Alice Coltrane's albums from the 1970s are a bubbling cauldron of some of the best musical energies of the time. Into the pot she throws everything from grandiose string arrangements, devotional chanting drawn from Hindu and Black American gospel traditions, apocalyptic free jazz, and (for good measure) arrangements of early Stravinsky. This billing may kindle suspicions of facile pluralism—the thin flavor of an insufficiently stirred soup. But no one who has heard tracks such as "Los Caballos" (The Horses), from Coltrane's 1976 album Eternity, could uphold such objections. Her molten mixtures unleash new states of musical matter.

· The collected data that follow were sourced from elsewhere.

(** X5.  [group_2d_categorical_str] groups the rows by the two string
    columns.  A row with a missing string gets a negative id by its
    case, [-1] when only the first string is missing, [-2] when only
    the second is, [-3] when both are; any other row of the group [i]
    gets the id [i].  Every row is written.  The row count fits
    [int32_t]. *)
Theorem group_2d_categorical_str_rows dt_cat (d : list Z) :
  length (Dispatch.cells (dt_cat !!! 0%nat)) = length d ->
  length (Dispatch.cells (dt_cat !!! 1%nat)) = length d ->
  Z.of_nat (length d) < 2 ^ 31 ->
  (forall r, (r < length d)%nat ->
     exists i,
       (i < ngroups (group Dispatch.pair_leb Dispatch.pair_eqb
                       (zip (Dispatch.cells (dt_cat !!! 0%nat))
                            (Dispatch.cells (dt_cat !!! 1%nat)))))%nat /\
       r ∈ group_rows (group Dispatch.pair_leb Dispatch.pair_eqb
                         (zip (Dispatch.cells (dt_cat !!! 0%nat))
                              (Dispatch.cells (dt_cat !!! 1%nat)))) i) /\
  (forall i r,
     (i < ngroups (group Dispatch.pair_leb Dispatch.pair_eqb
                     (zip (Dispatch.cells (dt_cat !!! 0%nat))
                          (Dispatch.cells (dt_cat !!! 1%nat)))))%nat ->
     r ∈ group_rows (group Dispatch.pair_leb Dispatch.pair_eqb
                       (zip (Dispatch.cells (dt_cat !!! 0%nat))
                            (Dispatch.cells (dt_cat !!! 1%nat)))) i ->
     Dispatch.group_2d_categorical_str dt_cat d !! r
     = Some (match Dispatch.ISNA_cell (Dispatch.cells (dt_cat !!! 0%nat) !!! r),
                   Dispatch.ISNA_cell (Dispatch.cells (dt_cat !!! 1%nat) !!! r) with
             | false, false => Z.of_nat i
             | true, false => -1
             | false, true => -2
             | true, true => -3
             end)).
Proof.
  intros Hlen0 Hlen1 Hrows.
  set (c0 := Dispatch.cells (dt_cat !!! 0%nat)) in *.
  set (c1 := Dispatch.cells (dt_cat !!! 1%nat)) in *.
  set (keys := zip c0 c1).
  assert (length keys = length d) as Hkeys by (unfold keys; rewrite length_zip; lia).
  split.
  - intros r Hr. apply group_rows_cover. lia.
  - intros i r Hi Hr.
    pose proof (ngroups_le_keys Dispatch.pair_leb Dispatch.pair_eqb keys) as Hle.
    destruct (group_rows_lookup _ _ keys i r Hi Hr) as (rows & Hrows' & Hin).
    rewrite (group_2d_categorical_str_lookup dt_cat d i rows r) by done.
    fold c0 c1. unfold categorical_id. rewrite to_int32_nat by lia.
    by destruct (Dispatch.ISNA_cell (c0 !!! r)), (Dispatch.ISNA_cell (c1 !!! r)).
Qed.
(** Opening a context executes no statement, and a context that was
    opened holds the connection of its cursor. *)
Lemma DataSource_open_statements (ds : DataSource) (ac : option bool)
    (sch : option Schema) (w : world) :
  statements_run (w_trace (snd (DataSource_open eng heap ds ac sch w)))
  = statements_run (w_trace w).
Proof.
  unfold DataSource_open, ExecutionContext_init, sqlite3_connect, setup_required,
    logger_write.
  unfold_monad.
  destruct (connect_error eng (w_trace w) (path ds)); cbn.
  { rewrite statements_run_app. cbn. apply app_nil_r. }
  match goal with |- context [if ?b then _ else _] => destruct b end; cbn.
  2: { rewrite statements_run_app. cbn. apply app_nil_r. }
  assert (Hstep : forall (o : option string) (c : connection) (w0 : world),
            statements_run (w_trace (snd (match o with
                                          | Some script => cursor_executescript eng c script
                                          | None => fun s => (Return tt, s)
                                          end w0)))
            = statements_run (w_trace w0)).
  { intros [script |] c w0; [apply cursor_executescript_statements | reflexivity]. }
  match goal with |- context [match _setup_file ds with _ => _ end ?w0] =>
    pose proof (Hstep (_setup_file ds) (mkConnection (w_next w) (path ds)) w0) as H1;
    destruct (match _setup_file ds with
              | Some script => cursor_executescript eng (mkConnection (w_next w) (path ds)) script
              | None => fun s => (Return tt, s)
              end w0) as [[[] | e] w2] eqn:E1
  end; cbn in H1 |- *.
  2: { rewrite H1. cbn. rewrite statements_run_app. cbn. apply app_nil_r. }
  pose proof (Hstep (_setup_script ds) (mkConnection (w_next w) (path ds)) w2) as H2.
  destruct (match _setup_script ds with
            | Some script => cursor_executescript eng (mkConnection (w_next w) (path ds)) script
            | None => fun s => (Return tt, s)
            end w2) as [[[] | e] w3] eqn:E2; cbn in H2 |- *;
    rewrite H2, H1; cbn; rewrite statements_run_app; cbn; apply app_nil_r.
Qed.

Lemma DataSource_open_conn (ds : DataSource) (ac : option bool) (sch : option Schema)
    (w w1 : world) (exe : ExecutionContext) :
  DataSource_open eng heap ds ac sch w = (Return exe, w1) -> conn exe = Some (cur exe).
Proof.
  unfold DataSource_open, ExecutionContext_init, sqlite3_connect, setup_required,
    logger_write, cursor_executescript.
  unfold_monad.
  destruct (connect_error eng (w_trace w) (path ds)); cbn; [discriminate |].
  match goal with |- context [if ?b then _ else _] => destruct b end; cbn.
  2: { intros [= <- _]. reflexivity. }
  destruct (_setup_file ds), (_setup_script ds); cbn;
    repeat (match goal with
            | |- context [script_error ?e ?t ?s] => destruct (script_error e t s)
            end; cbn);
    try discriminate; intros [= <- _]; reflexivity.
Qed.

Lemma string_app_nonempty (a b : string) : a <> "" -> a +:+ b <> "".
Proof. destruct a; [done | discriminate]. Qed.

Lemma placeholder_nonempty (c : string) : c +:+ "=?" <> "".
Proof. destruct c; discriminate. Qed.

(** The identity predicate of a table with at least one id column is not
    the empty string. *)
Lemma id_where_nonempty (sep : string) (ids : list string) :
  ids <> [] -> join sep (map (fun c => c +:+ "=?") ids) <> "".
Proof.
  destruct ids as [| c [| c' rest]]; [done | |]; intros _.
  - apply placeholder_nonempty.
  - cbn. apply string_app_nonempty, placeholder_nonempty.
Qed.

Lemma map_outcome_length {A B} (f : A -> outcome B) (l : list A) (l' : list B) :
  map_outcome f l = Return l' -> length l' = length l.
Proof.
  revert l'. induction l as [| x xs IH]; intros l'; cbn.
  - intros [= <-]. reflexivity.
  - destruct (f x); [| discriminate]. destruct (map_outcome f xs); [| discriminate].
    intros [= <-]. cbn. f_equal. now apply IH.
Qed.

(** The delete of an object on a context bound to a schema: one DELETE
    statement whose predicate is the identity of the object. *)
Lemma delete_object_spec (exe : ExecutionContext) (s : Schema) (t : Table)
    (obj : pyobject) (ids : list string) (vals : list pyval) (w : world) :
  schema exe = Some s -> _id_cols t = Some ids -> ids <> [] ->
  getattrs obj ids = Return vals ->
  let q := "DELETE FROM " +:+ name t +:+ " WHERE "
           +:+ join " AND " (map (fun c => c +:+ "=?") ids) in
  w_trace (snd (delete_object eng exe t obj w))
  = w_trace w ++ [EvExecute (cur exe) q (Some vals)]
  /\ fst (delete_object eng exe t obj w)
     = match execute_result eng (w_trace w) q (Some vals) with
       | Return _ => Return PyNone
       | Raise e => Raise e
       end.
Proof.
  intros Hs Hid Hne Hvals q.
  unfold delete_object, delete_record, schema_query_builder, id_where.
  rewrite Hid, Hs. unfold_monad. change (default [] (Some ids)) with ids. rewrite Hvals.
  rewrite (build_delete_where _ _ _ (id_where_nonempty " AND " ids Hne)).
  fold q.
  assert (Hp : seq_truthy (Some vals) = true).
  { apply map_outcome_length in Hvals. destruct vals, ids; try done. }
  pose proof (execute_spec exe q (Some vals) w) as [Ht Hr]. cbn zeta in Ht, Hr.
  rewrite Hp in Ht, Hr.
  destruct (execute eng exe q (Some vals) w) as [r w'] eqn:He. cbn in Ht, Hr.
  subst r. destruct (execute_result eng (w_trace w) q (Some vals)); cbn; auto.
Qed.

(** Without a context, [Table.delete_obj] raises and executes no statement,
    whether or not the context could be opened. *)
Lemma Table_delete_obj_never_executes (t : Table) (obj : pyobject) (w : world) :
  raises (fst (Table_delete_obj eng heap t obj None w)) = true
  /\ statements_run (w_trace (snd (Table_delete_obj eng heap t obj None w)))
     = statements_run (w_trace w).
Proof.
  unfold Table_delete_obj, with_open, Table_open.
  destruct (_data_source t) as [ds |]; [| split; reflexivity].
  pose proof (DataSource_open_statements ds None None w) as Hst.
  destruct (DataSource_open eng heap ds None None w) as [[exe | e] w1] eqn:Hopen;
    [| split; [reflexivity | exact Hst]].
  pose proof (DataSource_open_conn _ _ _ _ _ _ Hopen) as Hconn.
  erewrite py_with_spec; [| | exact Hconn].
  2: { unfold Table_ctx, TableContext_init, TableContext_delete_obj, fresh_id.
       unfold_monad. cbn. reflexivity. }
  cbn in Hst |- *. split; [reflexivity |].
  rewrite !statements_run_app. cbn.
  destruct (auto_commit exe); cbn; rewrite ?app_nil_r; exact Hst.
Qed.

(** C10. [Table.delete_obj(obj)] with no execution context opens one and
    calls its [delete_obj] without the object: the call raises the
    missing-argument [TypeError] and executes no statement, so no row is
    deleted.  With an execution context given, the same call executes the
    identity-based DELETE of [obj]. *)
Theorem C10_delete_obj_without_context_raises (t : Table) (obj : pyobject) (w w1 : world)
    (opened exe : ExecutionContext) (s : Schema) (ids : list string) (vals : list pyval) :
  Table_open eng heap t w = (Return opened, w1) ->
  schema exe = Some s -> _id_cols t = Some ids -> ids <> [] ->
  getattrs obj ids = Return vals ->
  let q := "DELETE FROM " +:+ name t +:+ " WHERE "
           +:+ join " AND " (map (fun c => c +:+ "=?") ids) in
  fst (Table_delete_obj eng heap t obj None w)
  = Raise (TypeError "delete_obj() missing 1 required positional argument: 'obj'")
  /\ statements_run (w_trace (snd (Table_delete_obj eng heap t obj None w)))
     = statements_run (w_trace w)
  /\ w_trace (snd (Table_delete_obj eng heap t obj (Some exe) w))
     = w_trace w ++ [EvExecute (cur exe) q (Some vals)]
  /\ fst (Table_delete_obj eng heap t obj (Some exe) w)
     = match execute_result eng (w_trace w) q (Some vals) with
       | Return _ => Return (Some PyNone)
       | Raise e => Raise e
       end.
Proof.
  intros Hopen Hs Hid Hne Hvals q.
  split; [| split; [apply Table_delete_obj_never_executes |]].
  - unfold Table_delete_obj, with_open. rewrite Hopen.
    assert (Hconn : conn opened = Some (cur opened)).
    { unfold Table_open in Hopen. destruct (_data_source t); [| discriminate].
      eapply DataSource_open_conn, Hopen. }
    erewrite py_with_spec; [| | exact Hconn].
    2: { unfold Table_ctx, TableContext_init, TableContext_delete_obj, fresh_id.
         unfold_monad. cbn. reflexivity. }
    reflexivity.
  - unfold Table_delete_obj, Table_ctx, TableContext_init, TableContext_delete_obj, fresh_id.
    unfold_monad. cbn [_context _table].
    set (w' := mkWorld (w_trace w) (w_log w) (w_files w) (S (w_next w))).
    pose proof (delete_object_spec exe s t obj ids vals w' Hs Hid Hne Hvals) as [Ht Hr].
    fold q in Ht, Hr.
    destruct (delete_object eng exe t obj w') as [r w2] eqn:Hd. cbn in Ht, Hr. subst r.
    change (w_trace w') with (w_trace w) in *.
    destruct (execute_result eng (w_trace w) q (Some vals)); cbn; auto.
Qed.

(** *** save *)

Lemma save_existed_falsy (obj : pyobject) (ids : list string) (e0 : pyval) :
  truthy e0 = false -> save_existed obj ids e0 = Return e0.
Proof. intros H. induction ids as [| i rest IH]; cbn; [| rewrite H]; auto. Qed.

Lemma save_existed_truthy (obj : pyobject) (ids : list string) (e0 : pyval) :
  truthy e0 = true -> forallb (attr_truthy obj) ids = true ->
  exists v, save_existed obj ids e0 = Return v /\ truthy v = true.
Proof.
  revert e0. induction ids as [| i rest IH]; intros e0 He Hall; cbn.
  - eauto.
  - rewrite He. cbn in Hall. apply andb_prop in Hall as [Hi Hrest].
    unfold attr_truthy in Hi. unfold getattr.
    destruct (obj !! i) as [v |]; [| discriminate]. now apply IH.
Qed.

Lemma save_existed_app (obj : pyobject) (pre l : list string) (e0 : pyval) :
  truthy e0 = true -> forallb (attr_truthy obj) pre = true ->
  exists v, truthy v = true /\ save_existed obj (pre ++ l) e0 = save_existed obj l v.
Proof.
  revert e0. induction pre as [| i pre IH]; intros e0 He Hall; cbn.
  - eauto.
  - rewrite He. cbn in Hall. apply andb_prop in Hall as [Hi Hpre].
    unfold attr_truthy in Hi. unfold getattr.
    destruct (obj !! i) as [v |]; [| discriminate]. now apply IH.
Qed.

(** C2, amended. For a table with declared id columns, [save] reads the
    id-column attributes of the object in declared order and stops at the
    first one that is not truthy.  It updates when every id-column attribute
    holds a truthy value.  It inserts when the first id-column attribute that
    does not hold a truthy value is on the object and falsy, whatever the
    later ones are (set or not): so it inserts whenever the first id-column
    attribute is there and falsy.  When that attribute is missing from the
    object, [save] raises [AttributeError] and executes nothing. *)
Theorem C2_save_updates_or_inserts (tc : TableContext) (obj : pyobject)
    (ids : list string) (cols : option (list string)) (w : world) :
  _id_cols (_table tc) = Some ids ->
  (forallb (attr_truthy obj) ids = true ->
     TableContext_save eng tc obj cols w = update_object eng (_context tc) (_table tc) obj cols w)
  /\ (forall pre i rest,
        ids = pre ++ i :: rest -> forallb (attr_truthy obj) pre = true ->
        (attr_falsy obj i = true ->
           TableContext_save eng tc obj cols w
           = insert_object eng (_context tc) (_table tc) obj cols w)
        /\ (obj !! i = None ->
              TableContext_save eng tc obj cols w
              = (Raise (AttributeError ("object has no attribute '" +:+ i +:+ "'")), w))).
Proof.
  intros Hid. unfold TableContext_save. rewrite Hid. unfold_monad. split.
  - intros Hall.
    destruct (save_existed_truthy obj ids (PyBool true) eq_refl Hall) as (v & -> & ->).
    reflexivity.
  - intros pre i rest -> Hpre.
    destruct (save_existed_app obj pre (i :: rest) (PyBool true) eq_refl Hpre)
      as (v & Hv & ->).
    cbn [save_existed]. rewrite Hv. unfold getattr. split.
    + intros Hi. unfold attr_falsy in Hi.
      destruct (obj !! i) as [u |]; [| discriminate].
      apply negb_true_iff in Hi. rewrite (save_existed_falsy _ _ _ Hi), Hi. reflexivity.
    + intros Hi. rewrite Hi. reflexivity.
Qed.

Franya Berkman's Monument Eternal: The Music of Alice Coltrane is (for now) the Alice Coltrane biography, which (full disclosure) I haven't read; for a shorter introduction to her life and work, see the chapter "Lovely Sky Boat: Alice Coltrane and the Metaphysics of Sound" in Jayna Brown's excellent book Black Utopias: Speculative Life and the Music of Other Worlds. Coltrane's music is often associated with the concept of "spiritual jazz," and one of the virtue's of Brown's writing is that it puts some meat on the bones of this otherwise nebulous notion by delving into the deeper (higher?) dimensions of Coltrane's music, in particular those that developed following her conversion to Hinduism in the early 1970s. Brown writes:
"Alice's concept of God was based on the idea that all religions sought out and worshipped what was ultimately the same force, or source of power... The Absolute was the infinite universe, manifesting materially, from the atoms to the stars, and spiritually, as gods. To consider the self as made of the same elements as the rest of the cosmos changed the very notion of self and subjectivity; to awaken into Absolute Consciousness was to transfigure into a different mode of being not governed by human-centered understandings."